Lemma strdup_failure_exits_1_witness :
  main 3 ["disk-watchdogd"; "-v"; "-f"; "/mnt/data/probe"] no_memory_world
  = (Some 1, [EvStderr DiagStrdupFailed]).
Proof.
  apply (strdup_failure_exits_1 3 ["disk-watchdogd"; "-v"; "-f"; "/mnt/data/probe"]
           no_memory_world [("v"%char, "")] [] "/mnt/data/probe"
           (set_verbose initial_globals) []).
  - reflexivity.
  - reflexivity.
  - reflexivity.
Defined.

(** X14.  When [--file] is given several times, the last one counts: after
    options processed to their end, [test_file] is the argument of the
    last [--file] option. *)
Theorem last_file_option_wins :
  forall (prog : string) (w : world) (pre post : list getopt_ret) (p : string)
         (g : globals) (n : nat) (g1 : globals) (t1 : trace),
    parse_options prog w (pre ++ ("f"%char, p) :: post) g n = (None, g1, t1) ->
    strdup_calls post = 0%nat ->
    test_file g1 = Some p.
Proof.
  intros prog w pre post p g n g1 t1 H Hpost.
  rewrite parse_options_app in H.
  destruct (parse_options prog w pre g n) as [[[c|] g0] t0]; [discriminate |].
  cbn [parse_options Ascii.eqb Bool.eqb] in H.
  destruct (strdup_ok w (n + strdup_calls pre)); [| discriminate].
  destruct (parse_options prog w post (set_test_file g0 p) (S (n + strdup_calls pre)))
    as [[r g2] t2] eqn:E.
  inversion H; subst.
  apply (parse_options_keeps_file _ _ _ _ _ _ _ E Hpost).
Qed.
• • • •
● **Task statement**: Among the entries, how many lines hold the string "data"? Answer with a bare number.

● **Result of this exercise**: 3